WORK REQUEST: Take from the records below each line that holds "Some".

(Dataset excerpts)
☆ ☆ ☆ ☆

(** * vermouth: the attributed molecule graph and the resolution mapping

    A shallow embedding of [vermouth/molecule.py] and of
    [vermouth/processors/do_mapping.py].

    Conventions of the embedding.
    - A Python object that is mutated in place ([self] of a method, the
      output graph of the mapping) is the state of a small state and
      exception monad: a raised exception leaves the state as it was at the
      point of the [raise], so partial mutation stays visible.
    - An insertion-ordered [dict] whose order the code iterates over is an
      association list; a [dict] that is only looked up is a [gmap].
    - Attribute values are the closed type [pyval]; floating point values
      and user objects are outside the model.
    - The argument of a method is a different object from its receiver. *)

From Stdlib Require Import ZArith Lia.
From stdpp Require Import base option list strings gmap sorting.

Open Scope Z_scope.

(** ** Python values *)

Inductive pyval : Type :=
  | VNone
  | VBool (b : bool)
  | VInt (n : Z)
  | VStr (s : string)
  | VStrs (l : list string)
  | VWeights (w : list (Z * Z))
  | VSubgraph (ns : list Z).

#[global] Instance pyval_eq_dec : EqDecision pyval.
Proof. solve_decision. Defined.

(** [bool(v)] *)
Definition truthy (v : pyval) : bool :=
  match v with
  | VNone => false
  | VBool b => b
  | VInt n => negb (n =? 0)
  | VStr s => negb (String.eqb s "")
  | VStrs l => negb (bool_decide (l = []))
  | VWeights w => negb (bool_decide (w = []))
  | VSubgraph ns => negb (bool_decide (ns = []))
  end.

(** [v == w]: [bool] is a subclass of [int], so [True == 1]. *)
Definition py_eq (v w : pyval) : bool :=
  match v, w with
  | VBool b, VInt n | VInt n, VBool b => Z.b2z b =? n
  | _, _ => bool_decide (v = w)
  end.

(** [v is None] *)
Definition is_None (v : pyval) : bool :=
  match v with VNone => true | _ => false end.

Abbreviation attrs := (gmap string pyval).

(** [d.get(key, default)] *)
Definition dict_get (d : attrs) (key : string) (dflt : pyval) : pyval :=
  default dflt (d !! key).

(** ** Exceptions and the monad of a method *)

Inductive exn : Type :=
  | ValueError
  | KeyError
  | TypeError
  | AttributeError
  | NotImplementedError
  | IndexError.

#[global] Instance exn_eq_dec : EqDecision exn.
Proof. solve_decision. Defined.

Inductive result (A : Type) : Type :=
  | Ok (a : A)
  | Raise (e : exn).
Arguments Ok {A} a.
Arguments Raise {A} e.

#[global] Instance result_ret : MRet result := λ A a, Ok a.
#[global] Instance result_bind : MBind result := λ A B f r,
  match r with Ok a => f a | Raise e => Raise e end.

(** A computation on a mutable object of type [S]. *)
Definition M (S A : Type) : Type := S → result A * S.

#[global] Instance M_ret {S} : MRet (M S) := λ A a s, (Ok a, s).
#[global] Instance M_bind {S} : MBind (M S) := λ A B f m s,
  match m s with
  | (Ok a, s') => f a s'
  | (Raise e, s') => (Raise e, s')
  end.

Definition raise {S A} (e : exn) : M S A := λ s, (Raise e, s).
Definition get {S} : M S S := λ s, (Ok s, s).
Definition modify {S} (f : S → S) : M S unit := λ s, (Ok tt, f s).
Definition lift {S A} (r : result A) : M S A := λ s, (r, s).

(** [for x in l: body(x)] *)
Fixpoint for_each {S A} (l : list A) (body : A → M S unit) : M S unit :=
  match l with
  | [] => mret tt
  | x :: rest => body x ;; for_each rest body
  end.

(** [d[key]] on a plain dict *)
Definition getitem {K V} `{EqDecision K} `{Countable K}
    (d : gmap K V) (key : K) : result V :=
  match d !! key with Some v => Ok v | None => Raise KeyError end.

(** [v + k] for an integer [k] *)
Definition py_add (v : pyval) (k : Z) : result Z :=
  match v with
  | VInt n => Ok (n + k)
  | VBool b => Ok (Z.b2z b + k)
  | _ => Raise TypeError
  end.

(** ** Insertion-ordered dicts *)

Section assoc.
Context {K V : Type} `{EqDecision K}.

(** [d.get(k)] *)
Definition lookup_key (k : K) (d : list (K * V)) : option V :=
  match list_find (λ p, p.1 = k) d with
  | Some (_, p) => Some p.2
  | None => None
  end.

(** [d[k] = v]: a known key keeps its place, a new one goes last. *)
Fixpoint set_key (k : K) (v : V) (d : list (K * V)) : list (K * V) :=
  match d with
  | [] => [(k, v)]
  | (k', v') :: rest =>
      if decide (k' = k) then (k, v) :: rest else (k', v') :: set_key k v rest
  end.
End assoc.

(** [d[k]] on a dict kept as an association list *)
Definition getitem_key {K V} `{EqDecision K} (d : list (K * V)) (k : K) : result V :=
  match lookup_key k d with Some v => Ok v | None => Raise KeyError end.

(** ** The graph: [networkx.Graph] with ordered nodes *)

Record Graph (N : Type) : Type := mkGraph {
  nodes : list (N * attrs);
  edges : list (N * N)
}.
Arguments mkGraph {N} nodes edges.
Arguments nodes {N} g.
Arguments edges {N} g.

Section graph.
Context {N : Type} `{EqDecision N}.

Definition empty_graph : Graph N := mkGraph [] [].

(** [n in g] *)
Definition has_node (g : Graph N) (n : N) : bool :=
  bool_decide (n ∈ (nodes g).*1).

(** [g.nodes[n]] *)
Definition node_attrs (g : Graph N) (n : N) : option attrs :=
  lookup_key n (nodes g).

(** [d.update(new)] on the attributes of a node *)
Definition update_attrs (new old : attrs) : attrs := new ∪ old.

Fixpoint update_node (ns : list (N * attrs)) (n : N) (a : attrs)
    : list (N * attrs) :=
  match ns with
  | [] => []
  | (m, b) :: rest =>
      if decide (m = n) then (m, update_attrs a b) :: rest
      else (m, b) :: update_node rest n a
  end.

(** [g.add_node(n, **a)]: a new node goes last, a known node has its
    attributes updated. *)
Definition add_node (n : N) (a : attrs) (g : Graph N) : Graph N :=
  if has_node g n then mkGraph (update_node (nodes g) n a) (edges g)
  else mkGraph (nodes g ++ [(n, a)]) (edges g).

(** [g.has_edge(u, v)], edges being undirected *)
Definition has_edge (g : Graph N) (u v : N) : bool :=
  bool_decide ((u, v) ∈ edges g ∨ (v, u) ∈ edges g).

(** [g.add_edge(u, v)]: missing end points become nodes without
    attributes. *)
Definition add_edge (u v : N) (g : Graph N) : Graph N :=
  let g1 := if has_node g u then g else mkGraph (nodes g ++ [(u, ∅)]) (edges g) in
  let g2 := if has_node g1 v then g1 else mkGraph (nodes g1 ++ [(v, ∅)]) (edges g1) in
  if has_edge g2 u v then g2 else mkGraph (nodes g2) (edges g2 ++ [(u, v)]).

(** [g.add_edges_from(pairs)] *)
Definition add_edges_from (pairs : list (N * N)) (g : Graph N) : Graph N :=
  foldl (λ g e, add_edge e.1 e.2 g) g pairs.

(** [g.remove_nodes_from(ns)]: the nodes go with their edges, unknown
    nodes are skipped. *)
Definition remove_nodes_from (ns : list N) (g : Graph N) : Graph N :=
  mkGraph (filter (λ p, p.1 ∉ ns) (nodes g))
          (filter (λ e, (e.1 ∉ ns) ∧ (e.2 ∉ ns)) (edges g)).

(** [g[n]], the neighbours of [n] *)
Definition neighbors (g : Graph N) (n : N) : list N :=
  omap (λ e, if decide (e.1 = n) then Some e.2
             else if decide (e.2 = n) then Some e.1 else None) (edges g).
End graph.

(** ** Interactions and molecules *)

Record Interaction (N : Type) : Type := mkInteraction {
  atoms : list N;
  parameters : list pyval;
  meta : attrs
}.
Arguments mkInteraction {N} atoms parameters meta.
Arguments atoms {N} i.
Arguments parameters {N} i.
Arguments meta {N} i.

#[global] Instance Interaction_eq_dec {N} `{EqDecision N} : EqDecision (Interaction N).
Proof. solve_decision. Defined.

(** [interactions]: type name to the list of the interactions of that type,
    in insertion order of the type names. *)
Abbreviation itable N := (list (string * list (Interaction N))).

(** [d.get(type_, [])], also what [d[type_]] reads on a [defaultdict(list)] *)
Definition get_list {N} (d : itable N) (type_ : string) : list (Interaction N) :=
  default [] (lookup_key type_ d).

(** Reading [d[type_]] on a [defaultdict(list)] creates a missing entry. *)
Definition touch {N} (type_ : string) (d : itable N) : itable N :=
  if bool_decide (type_ ∈ d.*1) then d else d ++ [(type_, [])].

(** [d[type_] = f(d[type_])] for a known key *)
Fixpoint alter_list {N} (f : list (Interaction N) → list (Interaction N))
    (type_ : string) (d : itable N) : itable N :=
  match d with
  | [] => []
  | (t, l) :: rest =>
      if decide (t = type_) then (t, f l) :: rest
      else (t, l) :: alter_list f type_ rest
  end.

Record Molecule : Type := mkMolecule {
  graph : Graph Z;
  interactions : itable Z;
  nrexcl : option Z;
  (** the identity of the force field object, [None] when unset *)
  force_field : option nat;
  mol_meta : attrs
}.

☆ ☆ ☆ ☆

SOLUTION TO THE EXERCISE:
  match d !! key with Some v => Ok v | None => Raise KeyError end.
  | Some (_, p) => Some p.2
  match lookup_key k d with Some v => Ok v | None => Raise KeyError end.
  omap (λ e, if decide (e.1 = n) then Some e.2
             else if decide (e.2 = n) then Some e.1 else None) (edges g).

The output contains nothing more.